Non-dopaminergic neurones of the reticular part of substantia nigra can gate static fusimotor action onto flexors in cat.

Abstract

The effect on the fusimotor system of electrical stimulation of the reticular part of the substantia nigra or of the injection of the GABA antagonist picrotoxin into this structure was studied in spindle receptors of pretibial flexors in cats anesthetized with ketamine. Afferent activity of muscle spindle primary endings was recorded before and during these 2 forms of intranigral stimulation. Dynamic spindle sensitivity was assessed during both small- (l00 .mu.m) and large-amplitude (2 mm) sinusoidal stretching of the receptor-bearing muscles.

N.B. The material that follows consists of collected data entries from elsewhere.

(** C5. On array objects in a store, [calculate_overlap] returns a new
    array that holds the product [C0ᵗ · S · C1], the value of the
    function on the contents of its arguments, and it leaves every array
    of the store, its three arguments among them, as it found it. *)
Theorem calculate_overlap_product_pure (h : gmap nat (Matrix R))
    (suv css0 css1 : Store.ndarray) (m n0 n1 : nat) :
  is_Some (h !! Store.buffer suv) ->
  is_Some (h !! Store.buffer css0) ->
  is_Some (h !! Store.buffer css1) ->
  has_shape (Store.read h suv) m m ->
  has_shape (Store.read h css0) m n0 ->
  has_shape (Store.read h css1) m n1 ->
  exists out h',
    Store.calculate_overlap_st suv css0 css1 h = Ok (out, h') /\
    Store.read h' out
    = build_matrix n0 n1
        (project_spec m (entry (Store.read h suv))
           (entry (Store.read h css0)) (entry (Store.read h css1))) /\
    calculate_overlap (Store.read h suv) (Store.read h css0)
      (Store.read h css1) = Ok (Store.read h' out) /\
    (forall l M, h !! l = Some M -> h' !! l = Some M) /\
    Store.read h' suv = Store.read h suv /\
    Store.read h' css0 = Store.read h css0 /\
    Store.read h' css1 = Store.read h css1.
Proof.
  intros Ha Ha0 Ha1 HS H0 H1.
  pose proof (calculate_overlap_project _ _ _ m n0 n1 HS H0 H1) as Hpure.
  pose proof (dot_dot_project
                (Store.read h (Store.mkView (Store.buffer css0)
                                 (negb (Store.transposed css0))))
                (Store.read h suv) (Store.read h css0) (Store.read h css1)
                m n0 n1) as Hdd.
  destruct (read_flip h css0 m n0 H0) as [HAs HAe].
  specialize (Hdd HAs HAe HS H1).
  apply bind_Ok_inv in Hdd as (t & Ht & HP).
  unfold Store.calculate_overlap_st, Store.np_transpose_st, Store.np_dot_st.
  simpl. rewrite Ht. simpl.
  set (h1 := <[fresh (dom h) := t]> h).
  assert (Hframe1 : forall a, is_Some (h !! Store.buffer a) ->
                              Store.read h1 a = Store.read h a)
    by (intros a Hb; by apply read_insert_fresh).
  assert (Hnew1 : Store.read h1 (Store.mkView (fresh (dom h)) false) = t).
  { unfold Store.read, h1. simpl. by rewrite lookup_insert_eq. }
  rewrite Hnew1, (Hframe1 (Store.mkView _ _)) by exact Ha0.
  rewrite HP. simpl.
  set (P := build_matrix _ _ _) in *.
  set (h2 := <[fresh (dom h1) := P]> h1).
  assert (Hframe2 : forall a, is_Some (h !! Store.buffer a) ->
                              Store.read h2 a = Store.read h a).
  { intros a Hb. unfold h2. rewrite read_insert_fresh.
    - by apply Hframe1.
    - unfold h1. destruct Hb as [M HM].
      destruct (decide (fresh (dom h) = Store.buffer a)) as [<-|Hne].
      + rewrite lookup_insert_eq. eauto.
      + rewrite lookup_insert_ne by assumption. eauto. }
  exists (Store.mkView (fresh (dom h1)) false), h2.
  assert (Hout : Store.read h2 (Store.mkView (fresh (dom h1)) false) = P).
  { unfold Store.read, h2. simpl. by rewrite lookup_insert_eq. }
  split; [reflexivity|]. split; [assumption|].
  split; [by rewrite Hout|].
  split; [|by rewrite !Hframe2].
  intros l M HM. unfold h2, h1.
  assert (Hl : l ∈ dom h) by (apply elem_of_dom; eauto).
  rewrite lookup_insert_ne.
  - rewrite lookup_insert_ne; [assumption|].
    intros Heq. rewrite <- Heq in Hl. by apply is_fresh in Hl.
  - intros Heq.
    assert (Hl1 : l ∈ dom h1) by (unfold h1; rewrite dom_insert_L; set_solver).
    rewrite <- Heq in Hl1. by apply is_fresh in Hl1.
Qed.

End ProjectionFacts.

(** ** The overlap matrix builder *)

Section BuilderFacts.
Context {F : Type} `{Scalar F}.
Variable comps : string -> nat -> Z.
Variable osm : F -> F -> F -> F -> F -> F -> F -> F -> F.
Variable uninit : nat -> F.

Lemma map_coordinates_to_numpy (g : list (AtomXYZ F)) :
  map coordinates_to_numpy g = g.
Proof.
  induction g as [|[s p] g IH]; simpl; [reflexivity|].
  by rewrite IH.
Qed.

Lemma overlap_row_loop_length d xyz_0 cgf_i mol1 row acc row' :
  overlap_row_loop comps osm d xyz_0 cgf_i mol1 row acc = Ok row' ->
  length row' = length row.
Proof.
  revert row acc. induction mol1 as [|a rest IH]; simpl; intros row acc Hrow.
  - by inversion Hrow.
  - apply bind_Ok_inv in Hrow as (cgfs & _ & Hrow).
    apply bind_Ok_inv in Hrow as (vs & _ & Hrow).
    apply bind_Ok_inv in Hrow as (row1 & Hassign & Hrow).
    apply IH in Hrow. apply slice_assign_length in Hassign. congruence.
Qed.
(** C2, proof-of-work validity: every block of a reachable chain but the
    first, that is every block [Mining] appended, passes [ValidProof] at
    [MiningDifficulty] with its own nonce, previous hash and transactions:
    the hex hash of the candidate block with timestamp [0] starts with
    three ['0']. The stored block holds the pool's transactions while the
    search ran over their copies. *)
Theorem mined_block_valid_proof (w : World) (i : nat) (b : Block) :
  reachable w ->
  nth_error (chain (ledger w)) (S i) = Some b ->
  ValidProof (heap w) (nonce b) (previousHash b) (transactions b)
    MiningDifficulty = Ok true /\
  substring 0 3
    (Sprintf_x (Hash (heap w) {| timestamp := 0; nonce := nonce b;
                                 previousHash := previousHash b;
                                 transactions := transactions b |})) = "000".
Proof.
  intros Hr Hb. destruct (inv_reachable w Hr) as (_ & _ & _ & Hp).
  assert (Hv : proved (heap w) b).
  { rewrite Forall_forall in Hp. apply Hp.
    destruct (chain (ledger w)) as [|g c]; [discriminate|].
    cbn in *. eapply nth_error_In; eauto. }
  split; [exact Hv|]. now apply ValidProof_true_zeros.
Qed.

(** C3, the contract of [ProofOfWork], on a ledger whose pool holds the
    transactions [txs] and whose chain ends in the block [last]: it returns
    the least non-negative nonce that [ValidProof] accepts for the hash of
    [last] and the copy of the pool (the fresh pointers [copy], in the store
    [h] the copies were added to), at [MiningDifficulty]. If there is such a
    nonce [n] within [int], every run of more than [n] tests returns it; a
    non-negative result is that nonce ([ValidProof] holds at it and fails at
    every smaller non-negative one); and a negative result means the counter
    wrapped around, no non-negative [int] being accepted. *)
Theorem ProofOfWork_least_nonce (w : World) (txs : list Transaction)
    (c : list Block) (last : Block) :
  loads (heap w) (elems (transactionPool (ledger w))) = Some txs ->
  chain (ledger w) = c ++ [last] ->
  let h := heap w ++ txs in
  let copy := Some (seq (List.length (heap w)) (List.length txs)) in
  let previousHash := Hash h last in
  (forall n, least_nonce h previousHash copy n -> n <= max_int ->
     forall fuel, (Z.to_nat n < fuel)%nat ->
       ProofOfWork fuel w = Ok (n, set_heap h w)) /\
  (forall fuel n w', ProofOfWork fuel w = Ok (n, w') -> 0 <= n ->
     least_nonce h previousHash copy n) /\
  (forall fuel n w', ProofOfWork fuel w = Ok (n, w') -> n < 0 ->
     forall m, 0 <= m <= max_int ->
       ValidProof h m previousHash copy MiningDifficulty = Ok false).
Proof.
  intros L E. cbn zeta.
  assert (H0 : min_int <= 0 <= max_int) by (unfold min_int, max_int; lia).
  split; [|split].
  - intros n (Hn & Hv & Hl) Hmax fuel Hf.
    rewrite (ProofOfWork_run fuel w txs c last L E).
    rewrite (search_finds _ _ _ n (Z.to_nat n) 0 fuel); try assumption;
      try lia; try reflexivity.
  - intros fuel n w' H Hn.
    rewrite (ProofOfWork_run fuel w txs c last L E) in H.
    destruct (search fuel _ _ _ 0) as [n'| |] eqn:Hs; try discriminate.
    injection H as <- _. apply search_returns in Hs; [|assumption].
    destruct Hs as (Hv & _ & Hl).
    split; [assumption|]. split; [assumption|].
    intros m Hm. apply Hl; lia.
  - intros fuel n w' H Hn m Hm.
    rewrite (ProofOfWork_run fuel w txs c last L E) in H.
    destruct (search fuel _ _ _ 0) as [n'| |] eqn:Hs; try discriminate.
    injection H as <- _.
    apply (search_wrapped _ _ _ fuel 0 n'); try assumption; lia.
Qed.
(** C10.  The rate-limit markers are tested first: a message that
    contains a rate-limit marker and an authentication marker (each
    function matching its own markers its own way) takes the rate-limit
    branch, which sleeps [2 ^ i] seconds and retries, or raises at the
    last attempt; it never takes the authentication branch. *)
Theorem rate_limit_tested_before_auth
    (max_retries i : Z) (w : world) (msg : string) (e : exn) :
  (Str.mentions GeminiUI.rate_limit_markers (Str.lower msg) ->
   Str.mentions GeminiUI.auth_markers (Str.lower msg) ->
   GeminiUI.classify msg = RateLimit /\
   GeminiUI.handler max_retries i msg w
   = if i <? max_retries - 1
     then Next (sleep (2 ^ i) w)
     else Stop (Raise (GeminiUI.rate_limit_exceeded max_retries msg)) w)
  /\
  (Str.mentions ResumeAccept.rate_limit_markers msg ->
   Str.mentions ResumeAccept.auth_markers msg ->
   ResumeAccept.classify msg = RateLimit /\
   ResumeAccept.handler max_retries i e msg w
   = if i <? max_retries - 1
     then Next (sleep (2 ^ i) w)
     else Stop (Raise e) w).
Proof.
  split; intros Hr _.
  - unfold GeminiUI.handler.
    now rewrite (GeminiFacts.classify_rate_limit msg Hr).
  - unfold ResumeAccept.handler.
    now rewrite (AcceptFacts.accept_classify_rate_limit msg Hr).
Qed.

Lemma rate_limit_tested_before_auth_witness :
  (GeminiUI.classify "429: invalid api key" = RateLimit /\
   GeminiUI.handler 3 0 "429: invalid api key" (mkWorld 1 [])
   = Next (mkWorld 1 [1]))
  /\
  (ResumeAccept.classify "429: invalid API key" = RateLimit /\
   ResumeAccept.handler 3 0 (ClientError "429: invalid API key")
     "429: invalid API key" (mkWorld 1 [])
   = Next (mkWorld 1 [1])).
Proof.
  split.
  - apply (proj1 (rate_limit_tested_before_auth 3 0 (mkWorld 1 [])
             "429: invalid api key" (ClientError "429: invalid api key")));
      has_marker.
  - apply (proj2 (rate_limit_tested_before_auth 3 0 (mkWorld 1 [])
             "429: invalid API key" (ClientError "429: invalid API key")));
      has_marker.
Defined.

(** C4, as the code has it.  In [analyze_with_gemini] the markers are
    sought in the lowered message, so the branch taken does not change
    when the case of any characters of the message is changed. *)
Theorem gemini_ui_classification_ignores_case (msg msg' : string) :
  Str.recase msg msg' -> GeminiUI.classify msg = GeminiUI.classify msg'.
Proof.
  intros H. unfold GeminiUI.classify. now rewrite (recase_lower msg msg' H).
Qed.

Ltac recase_step :=
  constructor;
  [ first [ left; reflexivity
          | right; left; reflexivity
          | right; right; reflexivity ] | ].

Lemma gemini_ui_classification_ignores_case_witness :
  GeminiUI.classify "Quota" = GeminiUI.classify "qUOTA".
Proof.
  apply gemini_ui_classification_ignores_case.
  do 5 recase_step. constructor.
Defined.

(** C4 as stated fails in [analyze_resume_with_inputs], which seeks
    its markers in the message as it stands: a change of case moves a
    message from one branch to another, and the run with it. *)
Lemma accept_classification_depends_on_case :
  Str.recase "quota" "QUOTA"
  /\ ResumeAccept.classify "quota" = RateLimit
  /\ ResumeAccept.classify "QUOTA" = Other
  /\ ResumeAccept.analyze_resume_with_inputs (Fake.always_raises "quota")
       "job" "resume" 2 start
     = (Raise (ClientError "quota"), mkWorld 2 [1])
  /\ ResumeAccept.analyze_resume_with_inputs (Fake.always_raises "QUOTA")
       "job" "resume" 2 start
     = (Raise (ClientError "QUOTA"), mkWorld 1 []).
Proof.
  split; [do 5 recase_step; constructor | repeat split; reflexivity].
Qed.

(** C5, as the code has it.  With [max_retries <= 0] the loop has no
    turn: [analyze_with_gemini] sends no request, does not sleep and
    returns [None]; nothing is raised.  [analyze_resume] does the same
    once its two inputs have passed the emptiness check. *)
Theorem nonpositive_budget_returns_none
    (generate_content : gemini) (create : openai)
    (prompt job_description resume_text : string) (max_retries : Z)
    (w : world) :
  max_retries <= 0 ->
  GeminiUI.analyze_with_gemini generate_content prompt max_retries w
  = (Return None, w)
  /\
  (ResumeMatcher.is_empty job_description = false ->
   ResumeMatcher.is_empty resume_text = false ->
   ResumeMatcher.analyze_resume create job_description resume_text
     max_retries w
   = (Return None, w)).
Proof.
  intros Hn. split.
  - unfold GeminiUI.analyze_with_gemini. now rewrite (range_nonpositive _ Hn).
  - intros Hj Hr. unfold ResumeMatcher.analyze_resume.
    now rewrite Hj, Hr, (range_nonpositive _ Hn).
Qed.

Lemma nonpositive_budget_returns_none_witness :
  GeminiUI.analyze_with_gemini (Fake.always_raises "429") "prompt" (-1) start
  = (Return None, start)
  /\
  ResumeMatcher.analyze_resume (Fake.chat_always (Content (Some "fine")))
    "job" "resume" (-1) start
  = (Return None, start).
Proof.
  destruct (nonpositive_budget_returns_none (Fake.always_raises "429")
              (Fake.chat_always (Content (Some "fine")))
              "prompt" "job" "resume" (-1) start) as [H1 H2]; [lia|].
  split; [exact H1 | apply H2; reflexivity].
Defined.

(** C5 as stated fails: with [max_retries = 0] the call returns
    normally, with [None]. *)
Lemma zero_budget_returns_normally :
  GeminiUI.analyze_with_gemini (Fake.always_returns (WithText (Some "text")))
    "prompt" 0 start
  = (Return None, start)
  /\
  ResumeMatcher.analyze_resume (Fake.chat_always (Content (Some "fine")))
    "job" "resume" 0 start
  = (Return None, start).
Proof. split; reflexivity. Qed.

(** C6, as the code has it.  In [analyze_with_gemini] a response that
    is falsy, has no text, or has an empty or [None] text at attempt [i]
    is handled as a raised error with the message [empty_response_msg]:
    the same handler runs, the message takes the third branch, so the
    call sleeps [1 + i] seconds and retries, or raises its
    [call_failure] error at the last attempt; the empty text is not
    returned.  In [analyze_resume_with_inputs] a response that is falsy
    or has no text becomes an error as well, which that function raises
    at once, as it does with every error of its third branch. *)
Theorem empty_response_is_an_error
    (generate_content : gemini) (prompt : string) (max_retries i : Z)
    (w : world) (r : response) :
  generate_content (requests w) "gemini-1.5-flash" prompt = Returns r ->
  (r = Falsy \/ r = NoTextAttr \/ r = WithText None \/
   r = WithText (Some "") ->
   GeminiUI.attempt_body generate_content prompt max_retries i w
   = GeminiUI.handler max_retries i GeminiUI.empty_response_msg (request w)
   /\ GeminiUI.classify GeminiUI.empty_response_msg = Other
   /\ GeminiUI.attempt_body generate_content prompt max_retries i w
      = if i <? max_retries - 1
        then Next (sleep (1 + i) (request w))
        else Stop (Raise (GeminiUI.call_failure GeminiUI.empty_response_msg))
               (request w))
  /\
  (r = Falsy \/ r = NoTextAttr ->
   ResumeAccept.attempt_body generate_content prompt max_retries i w
   = ResumeAccept.handler max_retries i
       (RuntimeError ResumeAccept.invalid_response_msg)
       ResumeAccept.invalid_response_msg (request w)
   /\ ResumeAccept.classify ResumeAccept.invalid_response_msg = Other
   /\ ResumeAccept.attempt_body generate_content prompt max_retries i w
      = Stop (Raise (RuntimeError ResumeAccept.invalid_response_msg))
          (request w)).
Proof.
  intros Hg. split.
  - intros Hr.
    assert (E : GeminiUI.attempt_body generate_content prompt max_retries i w
                = GeminiUI.handler max_retries i GeminiUI.empty_response_msg
                    (request w)).
    { unfold GeminiUI.attempt_body. rewrite Hg.
      destruct Hr as [-> | [-> | [-> | ->]]]; reflexivity. }
    split; [exact E | split; [reflexivity|]].
    rewrite E. reflexivity.
  - intros Hr.
    assert (E : ResumeAccept.attempt_body generate_content prompt
                  max_retries i w
                = ResumeAccept.handler max_retries i
                    (RuntimeError ResumeAccept.invalid_response_msg)
                    ResumeAccept.invalid_response_msg (request w)).
    { unfold ResumeAccept.attempt_body. rewrite Hg.
      destruct Hr as [-> | ->]; reflexivity. }
    split; [exact E | split; [reflexivity|]].
    rewrite E. reflexivity.
Qed.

From changes in spindle sensitivity after nigral electrical stimulation (11 of 14 primary endings) or intranigral injection of picrotoxin (51 of 67 primary endings) it is deduced that functional activation of neurons of the reticular part of substantia nigra, in this preparation, removed a normally present tonic static fusimotor action from the primary sensory endings of pretibial flexor muscle spindles. This effect, induced by picrotoxin (2 .mu.g in 1 .mu.l), was reversed by a subsequent intranigral injection of the GABA-agonist muscimol (0.4 .mu.g in 1 .mu.l), but remained unchanged after subsequent intracaudate injections of haloperidol (12.5 .mu.g in 5 .mu.l) or apomorphine (5 .mu.g in 5 .mu.l). The CNS can gate static fusimotor action onto flexor muscle spindle primary endings through non-dopaminergic output neurons of the reticular part of substantia nigra.